Was I projecting my own angst onto the chow? My newborn sense of my own mortality?
Pete and I took Boyd for a very long walk. I stayed far later than I should have. While starting the car, I noticed the time on the dashboard clock. 11:37.
I wept all the way to the annex.
Another shock awaited me there.
24
The porch light was on, but the usual squadron of moths wasn’t fluttering in the nimbus around it. My ears registered no soft ticking of wings against bulbs. The air smelled of petunias and marigolds and freshly mowed lawn. And something else. An acrid tinge overriding the floral mix.
A ghostlike shadow materialized from the darkness at the corner of the house. To either side of it, the ground looked oddly rippled, as though the soil had been gouged, the grass trampled and flattened.
My mind logged all the incongruous cues. Offered no explanation.
“Bird?”
As the cat padded toward me, I checked my surroundings. Still no alarm bells. My gaze fell on the door leading into the kitchen. Dark slashes ran along the edges where the wood should have met the frame.

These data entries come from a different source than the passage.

Lemma X3_suggestMappings_reasons_witness :
  Props.keywordBacked (H := asciiHost)
    (JsString.js "reading") (JsString.js "Reading")
  \/ (JsString.js "reading" = JsString.js "primary"
      /\ map JsString.js ["Expression"; "Reading"] !! 0
         = Some (JsString.js "Reading"))
  \/ (JsString.js "reading" = JsString.js "secondary"
      /\ map JsString.js ["Expression"; "Reading"] !! 1
         = Some (JsString.js "Reading")).
Proof.
  apply (X3_suggestMappings_reasons (H := asciiHost)
           {| Types.name := JsString.js "Vocabulary";
              Types.fields := map JsString.js ["Expression"; "Reading"] |}).
  apply (bool_decide_unpack _). vm_compute. reflexivity.
Defined.

(* ------------------------------------------------------------------ *)
(** ** SuggestionRanker: what [getSuggestionDetails] returns *)
(* ------------------------------------------------------------------ *)

Section RankerResult.
Import JsString JsObject Types FieldMapper Spec Loops Props.
Context `{Host}.
Implicit Types (noteType : AnkiNoteType) (st : SugState).

Lemma positive_confidence_listed field keywords :
  (0 < fieldConfidence field keywords)%Q ->
  fieldConfidence field keywords ∈ suggestionConfidences.
Proof.
  unfold suggestionConfidences.
  destruct (fieldConfidence_values field keywords)
    as [-> | [-> | [-> | ->]]]; intros Hpos.
  - left.
  - exfalso. revert Hpos. by vm_compute.
  - do 2 right. left.
  - right. left.
Qed.

(** Appending a suggestion for a fresh field and a fresh label. *)
Lemma detailsInv_push noteType rest st s :
  detailsInv noteType rest st ->
  soundSuggestion noteType s ->
  field s ∉ snd st ->
  NoDup ((map Types.semantic (fst st) ++ [Types.semantic s])
         ++ map semantic rest) ->
  detailsInv noteType rest (fst st ++ [s], {[ field s ]} ∪ snd st).
Proof.
  intros (Hused & Hsound & Hnd & _) Hs Hfresh Hlabels.
  unfold detailsInv. cbn [fst snd]. rewrite !map_app. cbn [map].
  split; [|split; [|split]].
  - apply Forall_app. split.
    + eapply Forall_impl; [exact Hused|]. intros x Hx.
      by apply elem_of_union_r.
    + apply Forall_singleton, elem_of_union_l. by apply elem_of_singleton.
  - apply Forall_app. split; [done | by apply Forall_singleton].
  - apply NoDup_app. split; [done|]. split; [|apply NoDup_singleton].
    intros g Hg ->%list_elem_of_singleton.
    apply list_elem_of_fmap in Hg as (x & Heq & Hx).
    rewrite Forall_forall in Hused. apply Hfresh. rewrite Heq.
    by apply Hused.
  - exact Hlabels.
Qed.

Lemma detailsStep_inv_rest noteType pattern rest st :
  pattern ∈ patterns ->
  detailsInv noteType (pattern :: rest) st ->
  detailsInv noteType rest (detailsStep noteType st pattern).
Proof.
  intros Hp Hinv. pose proof Hinv as (Hused & Hsound & Hnd & Hlabels).
  cbn [map] in Hlabels.
  assert (Hskip : detailsInv noteType rest st).
  { split; [done|]. split; [done|]. split; [done|].
    apply NoDup_app in Hlabels as (H1 & H2 & H3).
    apply NoDup_cons in H3 as [_ H3].
    apply NoDup_app. split; [done|]. split; [|done].
    intros x Hx Hr. apply (H2 x Hx). by right. }
  unfold detailsStep.
  pose proof (findBestFieldMatch_cases (fields noteType) (keywords pattern)
                (snd st)) as Hc.
  cbv zeta in Hc.
  destruct (bestField _) as [f|] eqn:Hf; [|done].
  destruct (truthy f) eqn:Ht; [|done].
  destruct Hc as (Hconf & Hpos & _).
  apply findBestFieldMatch_Some in Hf as [Hin Hfresh].
  apply (detailsInv_push noteType rest st
           {| Types.semantic := semantic pattern; field := f;
              confidence := bestConfidence
                (findBestFieldMatch (fields noteType) (keywords pattern)
                   (snd st)) |}); [done | | done |].
  - cbn. split; [done|]. split; [by destruct f|].
    split; [rewrite Hconf in *; by apply positive_confidence_listed|].
    left. by exists pattern.
  - cbn [Types.semantic]. by rewrite <- app_assoc.
Qed.

Lemma detailsLoop_inv noteType (todo : list SemanticPattern) st :
  (forall p, p ∈ todo -> p ∈ patterns) ->
  detailsInv noteType todo st ->
  detailsInv noteType [] (fold_left (detailsStep noteType) todo st).
Proof.
  revert st. induction todo as [|p todo IH]; intros st Hsub Hinv; [done|].
  cbn [fold_left]. apply IH.
  - intros q Hq. apply Hsub. by right.
  - apply detailsStep_inv_rest; [apply Hsub; left | done].
Qed.

Lemma pattern_labels_distinct : NoDup (map semantic patterns).
Proof. apply (bool_decide_unpack _). vm_compute. reflexivity. Qed.

Lemma detailsPass_detailsInv noteType :
  detailsInv noteType [] (detailsPass noteType).
Proof.
  unfold detailsPass. apply detailsLoop_inv; [done|].
  split; [constructor|]. split; [constructor|]. split; [constructor|].
  exact pattern_labels_distinct.
Qed.

Lemma fallbackRule_detailsInv noteType label st :
  label = js "primary" \/ label = js "secondary" ->
  detailsInv noteType [] st ->
  detailsInv noteType [] (fallbackRule true label noteType st).
Proof.
  intros Hlabel Hinv. unfold fallbackRule.
  case_bool_decide as Hl; [done|].
  destruct (findUnused _ _) as [f|] eqn:Hf; [|done].
  apply findUnused_Some in Hf as [Hin Hfresh].
  destruct (truthy f) eqn:Ht; cbn [andb negb]; [|done].
  apply (detailsInv_push noteType [] st
           {| Types.semantic := label; field := f; confidence := 0.3%Q |});
    [done | | done |].
  - cbn. split; [done|]. split; [by destruct f|].
    split; [unfold suggestionConfidences; do 3 right; left|].
    by right.
  - cbn [Types.semantic map]. rewrite app_nil_r.
    destruct Hinv as (_ & _ & _ & Hlabels).
    cbn [map] in Hlabels. rewrite app_nil_r in Hlabels.
    apply NoDup_app. split; [done|]. split; [|apply NoDup_singleton].
    intros x Hx ->%list_elem_of_singleton. by apply Hl.
Qed.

Had the wind knocked it ajar? For those in my line of work, security is second nature. Like washing your hands with soap. Or breathing. Plus, there had been break-ins in the past. No way I’d ever forget to lock up.
Seriously, Brennan? Lately you’ve been acting like a sparrow caged with a Maine Coon.
Pete was with me during dinner and later at his house. Katy wasn’t in Charlotte. Mama didn’t drive after dark. No one else in town had a key. Who?
I jumped at the brush of fur on my ankles. Squatted and scooped Birdie into my arms.
“Good boy for hanging close to home.”
The cat purred and raised his head. I buried my nose behind his right ear.
My pulse quickened.
He smelled like cinders.
Flash image of the incinerator at the fenced bunker.
Alert Slidell?
Detective Delightful would either go radioactive at being phoned so late or set a land record rushing over to protect my ass. Before dialing, I had to know what the hell was going on. If anything.
Another quick glance around, then I eased the door inward and stepped inside. No ski-masked figure lurched from the gloom. Every familiar shape was in its normal position. The sink, the appliances, the table and chairs.
But the smell of smoke was unmistakable.
Nervous energy must have goosed me into squeezing harder than I realized. Birdie yrrrped and twisted. With a four-paw brace, he launched from my chest and shot from the room.
Lights?
I knew the layout. An intruder, if there was one, would not. Advantage to me.
Feeling half foolish, half frightened, I crept forward in the dark. The dining room was undisturbed. Ditto the living room, the only movement the gentle swaying of the pendulum on the mantel clock. The only sound its low metronome.
But why so black? Usually, I leave the hall table lamp burning. I’d also forgotten that?
As I inched toward the guest room/study, the air felt wrong. Too heavy, too warm. Had the hot mugginess seeped in through the open back door? And why the smell of burning?